1761-01-19, de Voltaire [François Marie Arouet] à Louise Marie Madeleine Dupin.

Madame,

Vous avez envoyé un livre à un aveugle, j'ai presque perdu entièrement la vue.
Ce désastre m'arrive tous les ans dans le temps des neiges. J'ai profité du temps où je voyais un peu clair pour lire le premier volume, et je vous fais mes très sincères remerciements. L'ouvrage me paraît sage et bien fait. J'ai toujours été de l'avis de l'auteur; j'ai toujours pensé que l' Esprit des lois est plein d'imagination et de saillies, qu'il y a des morceaux très amusants; que l'auteur se trompe trop souvent, que presque toutes ses citations sont fausses, et qu'enfin madame du Deffand a eu raison de dire que c'est de l'esprit sur les lois, et non pas l'esprit des lois. Mais ce livre avec tous ses défauts sera toujours cher à la nation. On y parle continuellement contre trois choses que le public n'aime guère, le despotisme, les prêtres et les impôts. Joignez à cela une grande quantité d'épigrammes: sa fortune était sûre. Mais les gens instruits ne s'y sont pas laissé tromper; ils en ont découvert toutes les erreurs.

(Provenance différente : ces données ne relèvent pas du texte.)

(** * Batch migration of Ignition historian rows: a model of
      [scripts/migration/migrate_historian_data.py]

    The script copies the rows of a historian table into a target table in
    windows of one day, and afterwards compares the two tables.  The model
    below follows class [HistorianMigration] method by method.  Database
    sessions, the statements sent through them and the logger are the state
    the methods act on; they are threaded through a state-and-exception
    monad, so that "what was written", "what was logged" and "what was
    raised" are all observable. *)

From Stdlib Require Import ZArith Lia.
From stdpp Require Import gmap strings list sorting.
From Equations Require Import Equations.

Local Open Scope Z_scope.

(** ** Rows *)

(** The seven columns named by the SELECT and the INSERT of [migrate_batch].
    [tagid] and [t_stamp] are the NOT NULL key columns of the historian
    table; a double is carried as its bit pattern, the script never computes
    with it. *)
Record HistRecord : Type := mkRecord {
  tagid : Z;
  intvalue : option Z;
  floatvalue : option Z;
  stringvalue : option string;
  datevalue : option Z;
  dataintegrity : Z;
  t_stamp : Z
}.

#[global] Instance HistRecord_eq_dec : EqDecision HistRecord.
Proof. solve_decision. Defined.

(** ** Sessions, tables, statements *)

(** A session is identified with the database it is attached to: two sessions
    on the same number see the same tables.  A table is addressed by the
    session it is reached through and by its name. *)
Abbreviation Conn := nat (only parsing).
Abbreviation TableRef := (nat * string)%type (only parsing).

(** What a cursor was asked to run, in the order it was asked. *)
Inductive Stmt : Type :=
| SelectWindow (t : TableRef) (start_ts end_ts : Z)
| InsertOnConflictDoNothing (t : TableRef) (records : list HistRecord)
| Commit (c : Conn)
| SelectMinMax (t : TableRef)
| SelectCount (t : TableRef)
| SelectCountDistinctTag (t : TableRef).

(** Log records.  A message keeps the values that the f-string interpolates;
    the elapsed wall-clock time of a batch is not kept. *)
Inductive Level : Type := INFO | WARNING.

Inductive Msg : Type :=
| StartingBatchMigration
| TimeRange (min_ts max_ts : option Z)
| BatchMigrated (batch_num migrated day : Z)
| MigrationComplete (total_migrated : Z)
| ValidatingMigration
| SourceRecords (source_count : Z)
| TargetRecords (target_count : Z)
| RecordCountsMatch
| RecordCountMismatch (difference : Z)
| TimestampRangesMatch
| TimestampRangeMismatch
| TagCountsMatch (src_tags : Z)
| TagCountMismatch (src_tags tgt_tags : Z).

Record World : Type := mkWorld {
  tables : gmap TableRef (list HistRecord);
  statements : list Stmt;
  log : list (Level * Msg)
}.

(** ** Exceptions and the monad *)

(** What the methods can raise: the database refuses a statement on a table
    that does not exist; Python refuses to order [None]; and
    [datetime.fromtimestamp] refuses a time outside the range of dates it
    supports ([ValueError] stands for whichever error the platform gives). *)
Inductive exn : Type :=
| UndefinedTable (t : TableRef)
| TypeError
| ValueError.

Inductive outcome (A : Type) : Type :=
| Return (a : A)
| Raise (e : exn).
Arguments Return {A} a.
Arguments Raise {A} e.

Definition M (A : Type) : Type := World -> outcome A * World.

#[global] Instance M_ret : MRet M := fun A a w => (Return a, w).

#[global] Instance M_bind : MBind M := fun A B f c w =>
  match c w with
  | (Return a, w') => f a w'
  | (Raise e, w') => (Raise e, w')
  end.

Definition raise {A : Type} (e : exn) : M A := fun w => (Raise e, w).

Definition logger (lvl : Level) (m : Msg) : M unit := fun w =>
  (Return tt,
   {| tables := tables w; statements := statements w; log := log w ++ [(lvl, m)] |}).

Definition execute (s : Stmt) : M unit := fun w =>
  (Return tt,
   {| tables := tables w; statements := statements w ++ [s]; log := log w |}).

Definition read_table (t : TableRef) : M (list HistRecord) := fun w =>
  match tables w !! t with
  | Some rows => (Return rows, w)
  | None => (Raise (UndefinedTable t), w)
  end.

Definition write_table (t : TableRef) (rows : list HistRecord) : M unit := fun w =>
  (Return tt,
   {| tables := <[t := rows]> (tables w); statements := statements w; log := log w |}).

(** ** What the SQL statements compute *)

(** [WHERE t_stamp >= %s AND t_stamp < %s] *)
Definition in_window (start_ts end_ts : Z) (r : HistRecord) : Prop :=
  start_ts <= t_stamp r /\ t_stamp r < end_ts.

#[global] Instance in_window_dec start_ts end_ts r : Decision (in_window start_ts end_ts r).
Proof. unfold in_window. apply _. Defined.

(** Rows at or after a bound: what later windows can still see. *)
Definition not_before (bound : Z) (r : HistRecord) : Prop := bound <= t_stamp r.

#[global] Instance not_before_dec bound r : Decision (not_before bound r).
Proof. unfold not_before. apply _. Defined.

(** [ORDER BY t_stamp]; the order among rows of equal [t_stamp], which SQL
    leaves open, is the one of the merge sort. *)
Definition by_t_stamp (a b : HistRecord) : Prop := t_stamp a <= t_stamp b.

#[global] Instance by_t_stamp_dec : RelDecision by_t_stamp.
Proof. intros a b. unfold by_t_stamp. apply _. Defined.

Definition window_rows (start_ts end_ts : Z) (rows : list HistRecord) : list HistRecord :=
  merge_sort by_t_stamp (filter (in_window start_ts end_ts) rows).

(** [MIN(t_stamp)] and [MAX(t_stamp)]: NULL on a table with no rows. *)
Definition agg (f : Z -> Z -> Z) (rows : list HistRecord) : option Z :=
  match rows with
  | [] => None
  | r :: rest => Some (foldl (fun acc x => f acc (t_stamp x)) (t_stamp r) rest)
  end.

Definition min_t_stamp : list HistRecord -> option Z := agg Z.min.
Definition max_t_stamp : list HistRecord -> option Z := agg Z.max.

(** The row count and [COUNT(DISTINCT tagid)] *)
Definition count_rows (rows : list HistRecord) : Z := Z.of_nat (length rows).
Definition count_distinct_tagid (rows : list HistRecord) : Z :=
  Z.of_nat (length (remove_dups (tagid <$> rows))).

(** The object after [connect()]: both sessions are open, and they are the
    same session when the two configurations were equal.  The
    configurations themselves are read by [connect()] only and are not
    kept. *)
Record HistorianMigration : Type := mkMigration {
  batch_size : Z;
  source_conn : Conn;
  target_conn : Conn
}.

Definition batch_interval : Z := 86400000.

(** How many windows [migrate_all] still has to visit from [current_ts]. *)
Definition windows_ahead (max_ts current_ts : Z) : nat :=
  Z.to_nat ((max_ts - current_ts + batch_interval - 1) / batch_interval).

Section Migration.

(** The unique constraints of the target table are part of the database
    schema, not of the script: [conflict r r'] says that inserting [r]
    next to the stored row [r'] would violate one of them.  With no such
    constraint [conflict] is constantly [false]. *)
Variable conflict : HistRecord -> HistRecord -> bool.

Je vous garderai le secret, madame, sur la faveur que vous m'avez faite, et je n'en serai que plus reconnaissant.

Vous êtes, madame, à la tête du petit nombre de personnes que je regrette dans ma retraite; personne n'a été plus touché que moi de la solidité et des grâces de votre esprit; personne n'a été plus charmé de la bonté de votre caractère.

J'ai renoncé au monde, mais dans le marché que j'ai fait avec la philosophie, j'ai stipulé que je penserais souvent à vous: j'ai toujours tenu parole. Ma nièce à qui vous conservez tant de bonté est aussi sensible que moi à votre souvenir: elle jouira du bonheur de vous revoir; c'est une félicité à laquelle mon âge et les maladies qui m'accablent ne me permettent pas de prétendre.

Mais jusqu'au dernier moment de ma vie je serai avec le plus respectueux attachement, madame, votre très humble et très obéissant serviteur.